What happened: Honeywell was able to expand its profit margins, despite facing several issues during the quarter.
Investor grew concerned, however, after the Charlotte, North Carolina-based company updated its outlook for the full year reflecting continuing effects of macroeconomic challenges.
How were the results: The company reported growth in sales and earnings for the third quarter, although its top-line lagged market views.
- Quarterly sales surged 9% year-over-year to $8.47 billion but missed the Street estimates of $8.65 billion.
- Adjusted earnings climbed to $2.02 per share, from $1.56 per share in the same quarter last year, surpassing market expectations of $1.99 per share.
Why it matters: Honeywell continued to face supply chain disruptions during the quarter, which resulted in component shortages and curtailed production at its largest unit, the aerospace division. Shortage of electronic components also impacted the company’s safety and productivity solutions division.
Honeywell’s aerospace sales rose 3% year-over-year to $2.73 billion, while sales at building technologies climbed 5% to $1.37 billion.
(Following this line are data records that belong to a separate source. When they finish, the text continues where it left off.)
(* ===== verification/EventLoopLife.v ===== *)
(** * EventLoopLife: construction and destruction of an event loop
    (src/EventLoop.cpp, src/Epoll.cpp, src/TimerQueue.cpp)

    An EventLoop owns a poller, an eventfd with its channel and a timer queue,
    and registers itself in the thread-local [t_Eventloop].  The state is what
    outlives it: the kernel, the thread that runs, and [t_Eventloop] of every
    thread.  The descriptors come from a class of their own, [LoopPosix]. *)

From S2P Require Import Prelude Posix Channel Epoll EventLoop TimerQueue.

Class LoopPosix (K : Type) : Type := {
  sys_epoll_create1 : K -> sysres Z * K;
  sys_eventfd : K -> sysres Z * K;
  sys_timerfd_create : K -> sysres Z * K
}.

#[export] Instance SimLoopPosix : LoopPosix SimK :=
  let fresh k := (SysOk (sk_nextfd k), with_nextfd (sk_nextfd k + 1) k) in
  {| sys_epoll_create1 := fresh; sys_eventfd := fresh; sys_timerfd_create := fresh |}.

(** What outlives the object. *)
Record Process (K : Type) : Type := mkProcess {
  p_kernel : K;
  p_tid : Z;                   (* the thread that runs *)
  t_Eventloop : gmap Z Z       (* by thread; a missing entry is nullptr *)
}.
Arguments mkProcess {K}.
Arguments p_kernel {K}.
Arguments p_tid {K}.
Arguments t_Eventloop {K}.

(** The object: its address, the channel of the eventfd, and the members of
    [Loop] with the timer queue. *)
Record LoopObject (K : Type) : Type := mkLoopObject {
  self : Z;
  wakeupChannel_ : Channel unit;
  members : TW K
}.
Arguments mkLoopObject {K}.
Arguments self {K}.
Arguments wakeupChannel_ {K}.
Arguments members {K}.

Module EventLoopLife.
Section life.
Context {K : Type} `{Posix K} `{LoopPosix K}.
Abbreviation MP := (M (Process K)).

Definition set_p_kernel (k : K) (p : Process K) : Process K :=
  mkProcess k (p_tid p) (t_Eventloop p).
Definition set_thread_loop (o : option Z) (p : Process K) : Process K :=
  mkProcess (p_kernel p) (p_tid p) (partial_alter (fun _ => o) (p_tid p) (t_Eventloop p)).

Definition psys {A} (f : K -> A * K) : MP A := zoom p_kernel set_p_kernel (sys f).

(** Code that runs on a part of the object, whose kernel is the process's. *)
Definition run_on {T A} (kernel_of : T -> K) (m : M T A) (t : T) : MP T :=
  fun p => match m t with
           | Ok (_, t') => Ok (t', set_p_kernel (kernel_of t') p)
           | Err f => Err f
           end.

(** Epoll::Epoll and Epoll::~Epoll *)
Definition new_Epoll : MP Epoll :=
  r <- psys sys_epoll_create1;;
  match r with
  | SysOk fd => ret (mkEpoll 128 fd)
  | SysErr _ => throw (ExitFailure "Epoll::epoll_create1")
  end.
Definition delete_Epoll (ep : Epoll) : MP unit :=
  when (negb (epollfd_ ep =? -1)) (_ <- psys (sys_close (epollfd_ ep));; ret tt).

(** The queue before its constructor has run. *)
Definition raw_queue : TimerQueue := mkTimerQueue (-1) (Channel.new 0 (-1)) [].

(** EventLoop::EventLoop, the members in their order of declaration.  [addr],
    [waddr] and [taddr] are the addresses of the object and of its two
    channels. *)
Definition construct (addr waddr taddr : Z) : MP (LoopObject K) :=
  tid <- gets p_tid;;
  ep <- new_Epoll;;
  e <- psys sys_eventfd;;
  let wakeupfd := match e with SysOk fd => fd | SysErr _ => -1 end in
  tfd <- psys sys_timerfd_create;;
  k <- gets p_kernel;;
  tw <- run_on (fun w => kernel (tloop w)) (TimerQueue.construct taddr tfd)
          (mkTW raw_queue (mkLoop k tid tid false false ep [] wakeupfd []) ∅ [] None);;
  ensure (ExitFailure "EventLoop::eventfd") (negb (wakeupfd =? -1));;;
  cl <- run_on (fun s => kernel s.2) ChannelOps.enableRead
          (Channel.setReadCallback (Some tt) (Channel.new waddr wakeupfd), tloop tw);;
  t <- gets (fun p => t_Eventloop p !! tid);;
  assert_ "EventLoop::EventLoop" (bool_decide (t = None));;;
  modify (set_thread_loop (Some addr));;;
  ret (mkLoopObject addr cl.1 (mkTW (queue tw) cl.2 (heap tw) (fired tw) (armed tw))).

(** The members as the running thread finds them. *)
Definition here (p : Process K) (o : LoopObject K) : Loop K TimerTask :=
  set_current (p_tid p) (set_kernel (p_kernel p) (tloop (members o))).

(** ~Channel *)
Definition delete_channel (c : Channel unit) : MP unit :=
  match Channel.destroy c with Ok _ => ret tt | Err f => throw f end.

(** EventLoop::~EventLoop: the body, then the members. *)
Definition destroy (o : LoopObject K) : MP unit :=
  l <- gets (fun p => here p o);;
  cl <- (if isInLoopThread l
         then run_on (fun s => kernel s.2) ChannelOps.disableAll (wakeupChannel_ o, l)
         else if pooling (wakeupChannel_ o)
         then run_on (fun s => kernel s.2) Epoll.removeChannel (wakeupChannel_ o, l)
         else ret (wakeupChannel_ o, l));;
  delete_channel cl.1;;;
  when (negb (wakeupfd_ l =? -1)) (_ <- psys (sys_close (wakeupfd_ l));; ret tt);;;
  when (isInLoopThread l)
    (p <- gets (fun p => p);;
     assert_ "EventLoop::~EventLoop" (bool_decide (t_Eventloop p !! p_tid p = Some (self o)));;;
     modify (set_thread_loop None));;;
  k <- gets p_kernel;;
  tw <- run_on (fun w => kernel (tloop w)) TimerQueue.destroy
          (mkTW (queue (members o)) (set_kernel k cl.2) (heap (members o)) (fired (members o))
             (armed (members o)));;
  delete_channel (timerChannel_ (queue tw));;;
  delete_Epoll (poller_ l).
End life.

(** ** Properties *)
Section properties.
Context {K : Type} `{Posix K} `{LoopPosix K}.

(** The operating system refuses a descriptor or a registration. *)
Definition refused (f : fault) : Prop :=
  f = ExitFailure "Epoll::epoll_create1" \/ f = Aborted "timerfd_create"
  \/ f = ExitFailure "EventLoop::eventfd" \/ f = ExitFailure "Epoll::epoll_ctl".

Lemma wp_psys {A} F (f : K -> A * K) (Q : A -> Process K -> Prop) p :
  wp F (psys f) Q p = Q (f (p_kernel p)).1 (set_p_kernel (f (p_kernel p)).2 p).
Proof. unfold psys. by rewrite wp_zoom, wp_sys. Qed.
#[local] Hint Rewrite @wp_psys : wp.

Lemma run_on_wp {T A} F (kernel_of : T -> K) (m : M T A) t Q (p : Process K) :
  wp F m (fun _ t' => Q t' (set_p_kernel (kernel_of t') p)) t -> wp F (run_on kernel_of m t) Q p.
Proof. unfold wp, run_on. by destruct (m t) as [[a t']|f]. Qed.

(** A channel that was made and enabled for reading. *)
Definition watching (addr fd : Z) : Channel unit :=
  Channel.set_pooling true (Channel.set_events 3 (Channel.setReadCallback (Some tt) (Channel.new addr fd))).

Lemma enableRead_new_wp {T} (F : fault -> Prop) addr fd (l : Loop K T) Q :
  F (ExitFailure "Epoll::epoll_ctl") -> isInLoopThread l = true ->
  (forall k, Q tt (watching addr fd, set_kernel k l)) ->
  wp F ChannelOps.enableRead Q (Channel.setReadCallback (Some tt) (Channel.new addr fd), l).
Proof.
  intros HF Hl HQ. apply ChannelSpecs.change_mask_wp; [done|done|done|]. intros r k' _ _. apply HQ.
Qed.

(** The constructor up to its last assert: the object is complete. *)
Lemma construct_wp F addr waddr taddr (Q : LoopObject K -> Process K -> Prop) p :
  (forall f, refused f -> F f) ->
  (t_Eventloop p !! p_tid p <> None -> F (AssertFailed "EventLoop::EventLoop")) ->
  (forall k epfd wfd tfd, wfd <> -1 -> t_Eventloop p !! p_tid p = None ->
     Q (mkLoopObject addr (watching waddr wfd)
          (mkTW (mkTimerQueue tfd (watching taddr tfd) [])
             (mkLoop k (p_tid p) (p_tid p) false false (mkEpoll 128 epfd) [] wfd []) ∅ [] None))
       (mkProcess k (p_tid p) (<[p_tid p := addr]> (t_Eventloop p)))) ->
  wp F (construct addr waddr taddr) Q p.
Proof.
  intros HF Ha HQ. assert (F (ExitFailure "Epoll::epoll_ctl")) as Hctl by (apply HF; right; auto).
  unfold construct, new_Epoll. wp_simpl.
  destruct (sys_epoll_create1 (p_kernel p)) as [[epfd|e] k1]; simpl; wp_simpl; [|by apply HF; left].
  cbn [p_kernel set_p_kernel]. set (wfd := match (sys_eventfd k1).1 with SysOk fd => fd | _ => -1 end). apply run_on_wp. unfold TimerQueue.construct.
  destruct (sys_timerfd_create (sys_eventfd k1).2) as [[tfd|e] k2]; simpl; wp_simpl;
    [|apply HF; right; by left].
  apply Epoll.assertInLoopThread_wp; [apply Z.eqb_refl|]. wp_simpl. simpl.
  apply enableRead_new_wp; [done|apply Z.eqb_refl|]. intros k3. wp_simpl. simpl.
  destruct (wfd =? -1) eqn:Ew; simpl; [apply HF; right; right; by left|]. bool_solve.
  apply run_on_wp. apply enableRead_new_wp; [done|apply Z.eqb_refl|]. intros k4. wp_simpl. simpl.
  case_bool_decide as Ht; [by apply HQ|by apply Ha].
Qed.

(** The destructors of the members of an object without timers. *)
Lemma members_destroy_wp F ep tfd taddr (l : Loop K TimerTask) (Q : unit -> Process K -> Prop) p :
  (forall k, Q tt (set_p_kernel k p)) ->
  wp F (tw <- run_on (fun w => kernel (tloop w)) TimerQueue.destroy
          (mkTW (mkTimerQueue tfd (watching taddr tfd) []) l ∅ [] None);;
        delete_channel (timerChannel_ (queue tw));;; delete_Epoll ep) Q p.
Proof.
  intros HQ. wp_simpl. apply run_on_wp. unfold TimerQueue.destroy, TimerQueue.get_timers. wp_simpl.
  assert (forall k, wp F (delete_channel (watching taddr tfd);;; delete_Epoll ep) Q
    (set_p_kernel k p)) as Hrest.
  { intros k. unfold delete_channel, delete_Epoll. simpl. wp_simpl.
    destruct (negb (epollfd_ ep =? -1)); wp_simpl; [apply (HQ (sys_close _ k).2)|apply HQ]. }
  simpl. wp_simpl. simpl. rewrite <- !wp_bind. destruct (negb (tfd =? -1)); wp_simpl; [|rewrite <- wp_bind; apply Hrest].
  unfold TimerQueue.os, loop_sys. wp_simpl. simpl. rewrite <- wp_bind. apply Hrest.
Qed.

(** Destroying, in its own thread, an object as the constructor left it. *)
Lemma destroy_fresh_wp F addr k tid epfd wfd tfd waddr taddr (Q : unit -> Process K -> Prop) p :
  F (ExitFailure "Epoll::epoll_ctl") -> p_tid p = tid -> t_Eventloop p !! tid = Some addr ->
  (forall k', Q tt (mkProcess k' tid (delete tid (t_Eventloop p)))) ->
  wp F (destroy (mkLoopObject addr (watching waddr wfd)
          (mkTW (mkTimerQueue tfd (watching taddr tfd) [])
             (mkLoop k tid tid false false (mkEpoll 128 epfd) [] wfd []) ∅ [] None))) Q p.
Proof.
  intros HF <- Ht HQ. unfold destroy. rewrite wp_bind, wp_gets. unfold here. simpl.
  unfold isInLoopThread. simpl. rewrite Z.eqb_refl, wp_bind. apply run_on_wp.
  apply ChannelSpecs.change_mask_wp; [apply Z.eqb_refl|done|done|]. intros r k1 _ _. simpl.
  unfold delete_channel at 1. simpl. rewrite wp_bind, wp_ret, wp_bind.
  assert (forall k2 l, wp F
    (when true (p <- gets (fun p => p);;
       assert_ "EventLoop::~EventLoop" (bool_decide (t_Eventloop p !! p_tid p = Some addr));;;
       modify (set_thread_loop None));;;
     k <- gets p_kernel;;
     tw <- run_on (fun w => kernel (tloop w)) TimerQueue.destroy
            (mkTW (mkTimerQueue tfd (watching taddr tfd) []) (set_kernel k l) ∅ [] None);;
     delete_channel (timerChannel_ (queue tw));;; delete_Epoll (mkEpoll 128 epfd)) Q (set_p_kernel k2 p))
    as Hrest.
  { intros k2 l. simpl. rewrite !wp_bind, wp_gets, wp_bind, wp_assert. simpl.
    rewrite bool_decide_eq_true_2 by done. rewrite wp_modify, wp_bind, wp_gets.
    apply members_destroy_wp. intros k3. apply HQ. }
  destruct (negb (wfd =? -1)); simpl; [|rewrite wp_ret; apply Hrest].
  rewrite wp_bind, wp_psys, wp_ret. simpl. apply Hrest.
Qed.

(** C37: in a thread that has no event loop the constructor returns, unless the
    operating system refuses a descriptor or a registration: the object is the
    thread's loop, its two channels are registered for reading, and destroying
    it in the same thread returns, without failing an assert, with the thread
    as it was, so that another loop can be made. *)
Theorem loop_create_destroy addr waddr taddr (p : Process K) :
  t_Eventloop p !! p_tid p = None ->
  wp refused (construct addr waddr taddr) (fun o p1 =>
    t_Eventloop p1 = <[p_tid p := addr]> (t_Eventloop p) /\ self o = addr
    /\ pooling (wakeupChannel_ o) = true
    /\ events_ (wakeupChannel_ o) = Z.lor EPOLLIN EPOLLPRI
    /\ pooling (timerChannel_ (queue (members o))) = true
    /\ isInLoopThread (tloop (members o)) = true /\ quit_ (tloop (members o)) = false
    /\ wp refused (destroy o) (fun _ p2 => t_Eventloop p2 = t_Eventloop p /\ p_tid p2 = p_tid p) p1) p.
Proof.
  intros Ht. apply construct_wp; [done|done|]. intros k epfd wfd tfd Hw _. simpl.
  split_and!; try done; [apply Z.eqb_refl|].
  apply destroy_fresh_wp; [right; auto|done|apply lookup_insert_eq|]. intros k'. simpl.
  split; [|done]. by rewrite delete_insert_id.
Qed.

(** A second event loop in one thread fails the assert of the constructor;
    an event loop that is destroyed by another thread fails the assert in
    Epoll::removeChannel, which the destructor calls for that very case. *)
Lemma one_thread_per_loop addr waddr taddr (p : Process K) :
  (t_Eventloop p !! p_tid p <> None ->
   wp (fun f => refused f \/ f = AssertFailed "EventLoop::EventLoop")
     (construct addr waddr taddr) (fun _ _ => False) p)
  /\ (t_Eventloop p !! p_tid p = None ->
   wp refused (construct addr waddr taddr) (fun o p1 => forall tid, tid <> p_tid p ->
     destroy o (mkProcess (p_kernel p1) tid (t_Eventloop p1))
     = Err (AssertFailed "EventLoop::assertInLoopThread")) p).
Proof.
  split; intros Ht.
  - apply construct_wp; [by left|by right|]. intros k epfd wfd tfd _ Ht'. congruence.
  - apply construct_wp; [done|done|]. intros k epfd wfd tfd _ _ tid Hne.
    apply (wp_fails _ (destroy _)). unfold destroy. rewrite wp_bind, wp_gets. unfold here. simpl.
    unfold isInLoopThread. simpl. rewrite (proj2 (Z.eqb_neq _ _)) by done.
    rewrite wp_bind. apply run_on_wp. unfold Epoll.removeChannel, Epoll.lp, assertInLoopThread.
    wp_simpl. unfold isInLoopThread. simpl. by rewrite (proj2 (Z.eqb_neq _ _)).
Qed.
End properties.

(** A process whose thread 2 has a loop. *)
Definition process0 : Process SimK := mkProcess sim_init 1 {[2 := 9]}.

Lemma loop_create_destroy_witness :
  exists o p1, construct 7 8 9 process0 = Ok (o, p1) /\ t_Eventloop p1 !! 1 = Some 7
    /\ exists p2, destroy o p1 = Ok (tt, p2) /\ t_Eventloop p2 !! 1 = None.
Proof.
  assert (t_Eventloop process0 !! p_tid process0 = None) as H0 by (vm_compute; reflexivity).
  pose proof (loop_create_destroy 7 8 9 process0 H0) as Hwp. unfold wp in Hwp.
  destruct (construct 7 8 9 process0) as [[o p1]|f] eqn:E.
  - exists o, p1. split; [reflexivity|]. destruct Hwp as (Ht & _ & _ & _ & _ & _ & _ & Hd).
    split; [rewrite Ht; vm_compute; reflexivity|].
    destruct (destroy o p1) as [[[] p2]|f] eqn:E2.
    + exists p2. split; [reflexivity|]. destruct Hd as [-> _]. vm_compute. reflexivity.
    + exfalso. vm_compute in E. injection E as <- <-. vm_compute in E2. discriminate E2.
  - exfalso. vm_compute in E. discriminate E.
Defined.

Lemma one_thread_per_loop_witness :
  (exists f, construct 7 8 9 (mkProcess sim_init 2 {[2 := 9]}) = Err f
     /\ (refused f \/ f = AssertFailed "EventLoop::EventLoop"))
  /\ exists o p1, construct 7 8 9 process0 = Ok (o, p1)
     /\ destroy o (mkProcess (p_kernel p1) 2 (t_Eventloop p1))
        = Err (AssertFailed "EventLoop::assertInLoopThread").
Proof.
  split.
  - destruct (one_thread_per_loop 7 8 9 (mkProcess sim_init 2 {[2 := 9]})) as [Hwp _].
    unfold wp in Hwp. destruct (construct 7 8 9 (mkProcess sim_init 2 {[2 := 9]})) as [[o p1]|f] eqn:E.
    + exfalso. apply Hwp. vm_compute. discriminate.
    + exists f. split; [reflexivity|]. apply Hwp. vm_compute. discriminate.
  - destruct (one_thread_per_loop 7 8 9 process0) as [_ Hwp].
    assert (t_Eventloop process0 !! p_tid process0 = None) as H0 by (vm_compute; reflexivity).
    specialize (Hwp H0). unfold wp in Hwp. destruct (construct 7 8 9 process0) as [[o p1]|f] eqn:E.
    + exists o, p1. split; [reflexivity|]. apply Hwp. discriminate.
    + exfalso. vm_compute in E. discriminate E.
Defined.
End EventLoopLife.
Performance materials and technologies sales surged 11% year-over-year to $2.51 billion, while safety and productivity solutions sales rose 18% to $1.86 billion.
The company’s operating profit margins widened to 18.6%, from 18.1% in the prior quarter.
"Our disciplined approach to productivity and pricing helped deliver a strong third quarter despite an uncertain global environment marked by supply chain constraints, increasing raw material inflation, and labor market challenges," CEO Darius Adamczyk said during the earnings call.
The company generated operating cash flows of $1.12 billion, up from $1.01 billion in the year-earlier period.
Management lowered the sales projection for fiscal 2021 to between $34.2 billion and $34.6 billion, from its previous estimate of $34.6 billion to $35.2 billion. The company also guided to organic sales growth of 4% to 5%, versus its previous forecast of 4% to 6%.
Honeywell said it expects adjusted earnings to come in between $8.00 to $8.10 per share, compared to its previous view of $7.95 to $8.10 per share.
How shares responded: Honeywell’s shares fell 3.2% to close at $217.40 on Friday, following the release of quarterly results. The stock declined by another 0.2% in after-hours trading. The company’s shares have gained around 5% year-to-date.
What to watch: Investors will keep an eye on the covid-19 pandemic, as Honeywell is a large supplier of aerospace components, and a resurgence in infections will negatively impact the pace of recovery in global air travel.